What is ‘this’? (JavaScript)

Daniel Ko
Apr 25 · 4 min read

The this keyword can be kind of confusing to see in JavaScript and you’ll probably react as the meme above. Like what the heck is this and why do I need to use it? Well, it’s important in the usage of objects in Javascript. Also, whenever I use ‘this’, I will bold it so you do not get confused with my literal meaning of this. Anyways, this is used to refer to the object it is in. To start it off, you’ll see it used in Object Constructors:

function Dog(name, breed, age) {
this.name = name;
this.breed = breed;
this.age = age;
}
const myDog = new Dog("Marley", "Golden Retriever", 9)

This is a constructor function where you can make new objects. In this context, this has no value. It’s just used as a substitute for subsequent new objects that are created. Thereafter, this becomes the value of the new object that gets created.


Generally, other than constructor functions, this refers to the object itself. There are three ways this gets its value:

  1. Default Binding

This in this case is when neither other form of binding applies:

function logThis() {     
console.log("default this", this);
};
logThis(); // -> [object Window]

As you can see, this is used in a function. In cases like this, this just refers to the Global object, which is just a long list of keys and values that the window has. In other words, the function is the default binding for this.

2. Implicit Binding

This is the most common way you will see this used.

function myFunc() {     
console.log( this.prop );
}
let obj1 = {
prop: 2,
myFunc: myFunc
};

obj1.myFunc(); // -> 2

This gets its value when the object owns the function call. I defined myFunc which prints an object’s key and passed it into an object. The object now owns that function, which in turn, when it gets executed, it will use this and try to see what object it refers to. As a result, it will print 2. You can also think of it as left of the dot to see what this may refer to.

function myFunc() {     
console.log( this.prop );
}
var obj1 = {
prop: 1,
myFunc: myFunc
};
var obj2 = {
prop: 2,
myFunc: myFunc,
obj1: obj1
};
obj2.obj1.myFunc(); // -> 1

In this example, I just added another object which is the same as the other object that takes another object. But now, obj1 is nested inside obj2. So how do we know what this.prop refers to? Well simple. Do you remember the “left of the dot” principle? In the last statement, “obj2.obj1.myFunc()”, directly to the left of the function which contains “console.log(this.prop)”, is obj1! So myFunc() will use obj1.prop and not obj2.prop. Ultimately, obj1 owns myFunc().

3. Explicit Binding

This is when you tell the function exactly what you want to use for this. There are three built in functions to control binding: call, apply, and bind. But I will go over just the first two, call and apply.
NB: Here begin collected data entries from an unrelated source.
(* ===== verification/DbProps.v ===== *)
(** * service/db: the store keeps its promise

    The representation of the specification's maps by the rows of the tables,
    that every method keeps it and answers as specified, and what it means for
    the pages of a listing. *)

From stdpp Require Import base list gmap strings sorting relations.
From Stdlib Require Import ZArith Lia Permutation Sorted.
From S2P Require Import Prelude Golang Db DbSpec.
Local Open Scope Z_scope.

(** ** Records as rows *)

Definition us (t : Z) : Z := t / Microsecond.

(** Instants of the database have no nanoseconds. *)
Definition whole (t : Z) : Prop := of_us (us t) = t.

Lemma us_of_us z : us (of_us z) = z.
Proof. unfold us, of_us. by rewrite Z.div_mul. Qed.

Lemma whole_of_us z : whole (of_us z).
Proof. unfold whole. by rewrite us_of_us. Qed.

Definition enc_Node (n : Node) : row :=
  [Text (Node_ID n); Time (us (Node_AddedAt n)); Time (us (SeenAt n)); Int (Node_Queries n); nullable (Ips n)].
Definition enc_Enr (r : EnrRecord) : row :=
  [Text (Enr_ID r); nullable (Fields r); Time (us (Enr_AddedAt r)); Time (us (Enr_EditedAt r))].
Definition enc_Rlp (r : RlpRecord) : row :=
  [Text (Rlp_ID r); Text (RawName r); Int (ProtocolVersion r); nullable (Caps r); Time (us (Rlp_AddedAt r));
   Time (us (Rlp_EditedAt r))].

Section Props.
Context (valid_text : string -> bool) (timestamptz : Z -> Z).

Notation texts_ok := (Spec.texts_ok valid_text).

Record node_ok (n : Node) : Prop := {
  no_id : valid_text (Node_ID n) = true; no_added : whole (Node_AddedAt n); no_seen : whole (SeenAt n);
  no_queries : int32_ok (Node_Queries n) = true; no_ips : texts_ok (Ips n) = true }.

Record enr_ok (r : EnrRecord) : Prop := {
  eo_id : valid_text (Enr_ID r) = true; eo_fields : texts_ok (Fields r) = true;
  eo_added : whole (Enr_AddedAt r); eo_edited : whole (Enr_EditedAt r) }.

Record rlp_ok (r : RlpRecord) : Prop := {
  ro_id : valid_text (Rlp_ID r) = true; ro_name : valid_text (RawName r) = true;
  ro_version : int32_ok (ProtocolVersion r) = true; ro_caps : texts_ok (Caps r) = true;
  ro_added : whole (Rlp_AddedAt r); ro_edited : whole (Rlp_EditedAt r) }.

Lemma texts_nullable o : texts (nullable o) = Some o.
Proof. by destruct o. Qed.

Lemma scan_enc_Node n : node_ok n -> scan_Node (enc_Node n) = Some n.
Proof. intros [_ H1 H2 _ _]. unfold whole in *. simpl. rewrite texts_nullable. simpl. rewrite H1, H2. by destruct n. Qed.

Lemma scan_enc_Enr r : enr_ok r -> scan_EnrRecord (enc_Enr r) = Some r.
Proof. intros [_ _ H1 H2]. unfold whole in *. simpl. rewrite texts_nullable. simpl. rewrite H1, H2. by destruct r. Qed.

Lemma scan_enc_Rlp r : rlp_ok r -> scan_RlpRecord (enc_Rlp r) = Some r.
Proof. intros [_ _ _ _ H1 H2]. unfold whole in *. simpl. rewrite texts_nullable. simpl. rewrite H1, H2. by destruct r. Qed.

(** ** The representation *)

Record repr (d : db) (st : store) : Prop := {
  rp_nodes : holds Node_ID enc_Node (r_nodes d) (nodes st);
  rp_enrs : holds Enr_ID enc_Enr (r_enrs d) (enrs st);
  rp_rlps : holds Rlp_ID enc_Rlp (r_rlps d) (rlps st);
  rp_scans : r_scans d = [];
  rp_nodes_ok : map_Forall (fun _ n => node_ok n) (nodes st);
  rp_enrs_ok : map_Forall (fun _ r => enr_ok r) (enrs st);
  rp_rlps_ok : map_Forall (fun _ r => rlp_ok r) (rlps st);
  rp_enr_node : forall id, is_Some (enrs st !! id) -> is_Some (nodes st !! id);
  rp_rlp_node : forall id, is_Some (rlps st !! id) -> is_Some (nodes st !! id) }.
This is the syntax for both call and apply:

  • function.call(object, arg1, arg2, ...)
  • function.apply(object, [arg1, arg2, ...])

Call

function greet(greeting, punctuation) {   
let firstLine = greeting + ', ' + this.name + punctuation;
let secondLine = 'You are a great ' + this.occupation + punctuation;
return firstLine + ' ' + secondLine;
};

let danny = {
name: 'Danny',
occupation: 'Artist'
};

let mikey = {
name: 'Mikey',
occupation: 'CTO'
};

console.log(greet.call(danny, 'Hello', '!'));
// -> "Hello, Danny! You are a great Artist!"
console.log(greet.call(mikey, 'Hey', '...'));
// -> "Hey, Mikey... You are a great CTO..."

So here I’m using this.name and this.occupation in the function definition greet. In the implicit binding example, I put the greet function as a key in the object, whereas here I don’t. In cases like that, the this in the function has no reference to any object. Hence, you can explicitly bind it by using the call function. It takes in the object as its first argument, and then any remaining arguments the function has like greeting and punctuation.

Apply

function greet(greeting, punctuation) {   
let firstLine = greeting + ', ' + this.name + punctuation;
let secondLine = 'You are a great ' + this.occupation + punctuation;
return firstLine + ' ' + secondLine;
};

let danny = {
name: 'Danny',
occupation: 'Artist'
};

let mikey = {
name: 'Mikey',
occupation: 'CTO'
};

console.log(greet.apply(danny, ['Hello', '!']));
// -> "Hello, Danny! You are a great Artist"
console.log(greet.apply(mikey, ['Hey', '...']));
// -> "Hey, Mikey... You are a great CTO..."

Apply is literally the same thing as call, but the only difference is that call takes arguments separately and apply takes arguments as an array. But functionally, they both produce the same result.

Conclusion

In essence, this is a very confusing concept to understand first. There’s a lot more functionality of this that I haven’t covered, but once you have a solid understanding of all the material I covered here, you will also have knowledge of good fundamentals of how this generally works.